The TLS provides a high level of resolution, allowing researchers to track minute changes in the beach, but that amount of data means increased storage needs and longer processing time.
“So we have to look at what questions we want to answer and what data we need to answer those questions,” Lagomasino says.
The students also dove into the topic of ocean energy, taking measurements of conductivity, temperature and depth of the water from the pier and using that information to determine whether the Hatteras front — a boundary between cooler and warmer waters that normally converge near Cape Hatteras — had moved north as far as Nags Head.
Rogers says the course offerings are complementary and coastal-focused, but each offers a different perspective.
“They’re getting a 360-degree viewpoint of some of these really fundamental concepts that are shaping the Earth’s beaches, bays and coastlines. And of course, some of the oceanography that is leading to the phenomena that we’re seeing on our beaches,” she says. “They’re going to be much more critical thinkers, and having the experience of being on the water here and seeing these processes, it takes that abstract lecture that they’re getting in the classroom, and they’re seeing it in action.”
Students participating in the Semester Experience at the Coast live in Manteo, about 4 miles from the Outer Banks Campus facility, and the housing and tuition costs are similar to a semester on ECU’s Main Campus. Logan Willis, a senior history major, says the group got along well living together and grew close quickly. They had a standing movie night on Wednesdays at the Pioneer Theatre, which has been operated by the same family for more than 100 years, and planned to go surfing and share other outdoor activities as the weather warmed.

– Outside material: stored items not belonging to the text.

Lemma rstrip_letters body k : Forall b64_letter body → rstrip_pad (body ++ repeat (byte 61) k) = body.
Proof.
  intros Hb. unfold rstrip_pad. rewrite rev_app_distr.
  assert (rev (repeat (byte 61) k) = repeat (byte 61) k) as ->.
  { induction k as [|k IH]; [done|]. change (repeat (byte 61) (S k)) with (byte 61 :: repeat (byte 61) k) at 1. cbn [rev]. rewrite IH. symmetry. apply repeat_cons. }
  assert (lstrip_pad (repeat (byte 61) k ++ rev body) = rev body) as ->; [|apply rev_involutive].
  induction k as [|k IH]; [|exact IH]. simpl. destruct (rev body) as [|c l] eqn:E; [done|]. simpl.
  assert (c ∈ body) as Hc by (apply list_elem_of_In, in_rev; rewrite E; by left).
  rewrite Forall_forall in Hb. destruct (Hb c Hc) as (_ & _ & Hn). by rewrite (proj2 (Z.eqb_neq _ _) Hn).
Qed.

Lemma payload_roundtrip l : Forall is_byte l → b64decode 0 0 0 (pad4 (rstrip_pad (b64encode l))) = Some l.
Proof.
  intros Hl. destruct (encode_shape l Hl) as (body & He & Hb & _). rewrite He, rstrip_letters by done. unfold pad4.
  rewrite <-He. by apply b64_roundtrip.
Qed.

(** ** The claims of plain identifiers *)
Definition plain (s : string) : Prop := Forall (fun c => code c < 127) (chars s).
Definition plain_opt (o : option string) : Prop := match o with Some s => plain s | None => True end.
Definition plain_grant (g : Grant) : Prop :=
  plain (g_owner g) ∧ plain (g_model_id g) ∧ plain_opt (g_session_id g) ∧ plain_opt (g_execution_id g).

Lemma codepoints_plain s : plain s → codepoints s = map code (chars s).
Proof.
  unfold plain. induction s as [|c s IH]; intros Hs; [done|]. apply Forall_cons in Hs as [Hc Hs]. cbn [codepoints].
  rewrite (proj2 (Z.ltb_lt (code c) 128)) by lia. by rewrite IH.
Qed.

Lemma ascii_char_plain c : code c < 127 → ascii_char (code c) = raw_char c.
Proof.
  intros Hc. unfold ascii_char, raw_char. destruct (short_escape (code c)) eqn:He; [done|]. pose proof (code_range c).
  destruct (code c <? 32) eqn:E; bool_prop.
  - rewrite (proj2 (Z.leb_gt 32 (code c))) by lia. simpl. by rewrite (proj2 (Z.ltb_lt (code c) 65536)) by lia.
  - rewrite (proj2 (Z.leb_le 32 (code c))), (proj2 (Z.leb_le (code c) 126)) by lia. simpl. by rewrite byte_code.
Qed.

Lemma json_string_plain s : plain s → json_string true s = json_string false s.
Proof.
  intros Hs. unfold json_string. rewrite codepoints_plain by done. f_equal. f_equal. unfold plain in Hs.
  induction Hs as [|c l Hc Hl IH]; [done|]. cbn [map]. rewrite !fmap_cons, ascii_char_plain by done. by f_equal.
Qed.

(** Key names and letters are plain. *)
Ltac solve_plain := apply (bool_decide_unpack _); vm_compute; exact I.

Section claims.
Context `{FT : FloatText} `{FL : !FloatTextLaws}.

Definition sorted_claims (boot_id : string) (g : Grant) (expires : Q) : list (string * json) :=
  [("boot_id", JStr boot_id); ("execution_id", jnull (g_execution_id g)); ("expires_at", JFloat (Some expires));
   ("model_id", JStr (g_model_id g)); ("owner", JStr (g_owner g)); ("session_id", jnull (g_session_id g))].

Lemma claims_sorted b g q : sorted_keys (claims_document b g q) = JObj (sorted_claims b g q).
Proof. by destruct g as [o m [s|] [e|]]. Qed.
Lemma sorted_sorted b g q : sorted_keys (JObj (sorted_claims b g q)) = JObj (sorted_claims b g q).
Proof. by destruct g as [o m [s|] [e|]]. Qed.

Lemma claims_canonical b g q : canonical_claims (JObj (sorted_claims b g q)) = canonical_claims (claims_document b g q).
Proof. unfold canonical_claims, dumps. by rewrite sorted_sorted, claims_sorted. Qed.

“I cannot imagine spending my last semester at ECU any other way,” she says.
Anthropology major Lauren Wright, a sophomore, says she’s interested in the human relationship with the environment and is exploring a possible career in underwater archaeology. She likes the active, real-time application of research techniques and data collection offered by the program.

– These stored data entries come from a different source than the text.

(* ===== verification/RegistrationProps.v ===== *)
(** * What a parsed deployment guarantees

    [deployment_ok] is the contract of a registration, stated on the parsed
    values.  The parsers accept exactly it: whatever they return satisfies it
    (soundness), and the document written from any deployment that satisfies it
    is read back as the same deployment (completeness).  The last part hands an
    accepted deployment to the Book. *)

From S2P Require Import Prelude Text Dict Contracts Registry Registration.
From Stdlib Require Import Ascii.
Local Open Scope Z_scope.

(** ** The contract *)
Definition path_ok (s : string) : Prop :=
  s ≠ "" ∧ Forall (fun c => 32 ≤ code c ∧ code c ≠ 127 ∧ code c ≠ 92) (chars s) ∧
  Forall (fun part => part ∉ [""; "."; ".."]) (path_parts s).

Definition asset_ok (a : AssetRef) : Prop :=
  asset_role a ∈ ASSET_ROLES ∧ path_ok (asset_path a) ∧ SHA256_RE (asset_sha256 a) = true ∧ 1 ≤ asset_size_bytes a.

Definition runtime_ok (r : RuntimeSpec) : Prop :=
  ID_RE (rt_runtime_id r) = true ∧ IMAGE_DIGEST_RE (rt_image_digest r) = true ∧
  SHA256_RE (rt_adapter_sha256 r) = true ∧ SHA256_RE (rt_lock_sha256 r) = true ∧
  ∃ profile, PROFILES (rt_profile_id r) = Some profile ∧
    NoDup (rt_startup_args r) ∧ Forall (fun f => f ∈ allowed_flags profile) (rt_startup_args r).

Definition envelope_ok (e : Envelope) : Prop :=
  512 ≤ ctx_size e ∧ 1 ≤ max_input_tokens e ∧ 1 ≤ max_output_tokens e ∧ 1 ≤ max_parallel e ≤ 64 ∧
  max_input_tokens e + max_output_tokens e ≤ ctx_size e ∧ 0 ≤ max_image_tokens e < max_input_tokens e ∧
  0 ≤ max_images e ∧ (max_image_tokens e = 0 ↔ max_image_edge_pixels e = 0) ∧
  (max_images e = 0 ↔ max_image_tokens e = 0) ∧ (max_image_edge_pixels e = 0 ∨ 28 ≤ max_image_edge_pixels e).

Definition measurement_ok (measured : bool) (ref : option string) (peak : option Z) : Prop :=
  (if measured then is_Some ref ∧ is_Some peak else ref = None ∧ peak = None) ∧
  (∀ s, ref = Some s → SHA256_RE s = true) ∧ (∀ p, peak = Some p → 0 < p).

Record model_ok (m : RegisteredModelSpec) : Prop := {
  ok_ids : ID_RE (v2_model_id m) = true ∧ ID_RE (v2_runtime_id m) = true;
  ok_capabilities : v2_capabilities m ≠ [] ∧ NoDup (v2_capabilities m) ∧
    Forall (fun c => is_Some (capability_roles c)) (v2_capabilities m);
  ok_assets : v2_assets m ≠ [] ∧ Forall asset_ok (v2_assets m) ∧ NoDup (map asset_path (v2_assets m));
  ok_roles : ∀ c roles role, c ∈ v2_capabilities m → capability_roles c = Some roles → role ∈ roles →
    role ∈ map asset_role (v2_assets m);
  ok_port : 10001 ≤ v2_port m ≤ 19999;
  ok_envelope : envelope_ok (v2_envelope m);
  ok_timeout : 1 ≤ v2_timeout_seconds m ≤ 86400;
  ok_reserved : 1 ≤ v2_reserved_bytes m;
  ok_measurement : measurement_ok (v2_measured m) (v2_measurement_ref m) (v2_physical_resident_peak_bytes m);
  ok_vision : "vision" ∈ v2_capabilities m ↔ 0 < max_images (v2_envelope m);
}.

(** The registered files fit the profile of the runtime the model names. *)
Definition fits_profile (m : RegisteredModelSpec) (p : RuntimeProfile) : Prop :=
  (∀ a, a ∈ v2_assets m → asset_role a ∈ map fst (role_cardinality p)) ∧
  (∀ role lo hi, (role, (lo, hi)) ∈ role_cardinality p →
     lo ≤ role_count (v2_assets m) role ∧ ∀ h, hi = Some h → role_count (v2_assets m) role ≤ h) ∧
  (role_count (v2_assets m) "projector" ≠ 0 → "vision" ∈ v2_capabilities m).

Record deployment_ok (d : DeploymentSpec) : Prop := {
  ok_runtimes : dep_runtimes d ≠ [] ∧ Forall runtime_ok (dep_runtimes d) ∧
    NoDup (map rt_runtime_id (dep_runtimes d));
  ok_models : dep_models d ≠ [] ∧ Forall model_ok (dep_models d);
  ok_model_ids : NoDup (map v2_model_id (dep_models d));
  ok_ports : NoDup (map v2_port (dep_models d));
  ok_bindings : ∀ m, m ∈ dep_models d → ∃ r p,
    find_runtime (dep_runtimes d) (v2_runtime_id m) = Some r ∧ PROFILES (rt_profile_id r) = Some p ∧ fits_profile m p;
}.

“In a standard classroom setting, we’re often just given the textbooks and … here’s the data that’s already been collected. And here’s how it’s already been interpreted,” she says. “Here we are actually taking the measurements, taking in the data and analyzing it for ourselves. I think it’s absolutely amazing.”
As the group wrapped up its observations on the pier, a front moved in, bringing rain and postponing a potential visit to another beachfront location, but with plenty of time left in the semester, their field trip plans still included kayak outings, a pontoon boat trip and wetland visits.
Despite the successful start to the program, due to COVID-19 students did not return after spring break and continued their coursework through virtual methods to complete the spring semester.
Reide Corbett, executive director of the Coastal Studies Institute, said plans are to resume the program next spring and eventually expand it to fall and spring semesters.
ECU’s Outer Banks Campus is home to the CSI, a partnership among ECU and other UNC System schools. Completed in 2012, the facility spans 213 acres of marshes, scrub wetlands, forested wetlands and sound ecosystem. It houses dive and research vessels, a wave tank, and laboratory and classroom space. Major research areas include renewable ocean energy, coastal sustainability and maritime archaeology.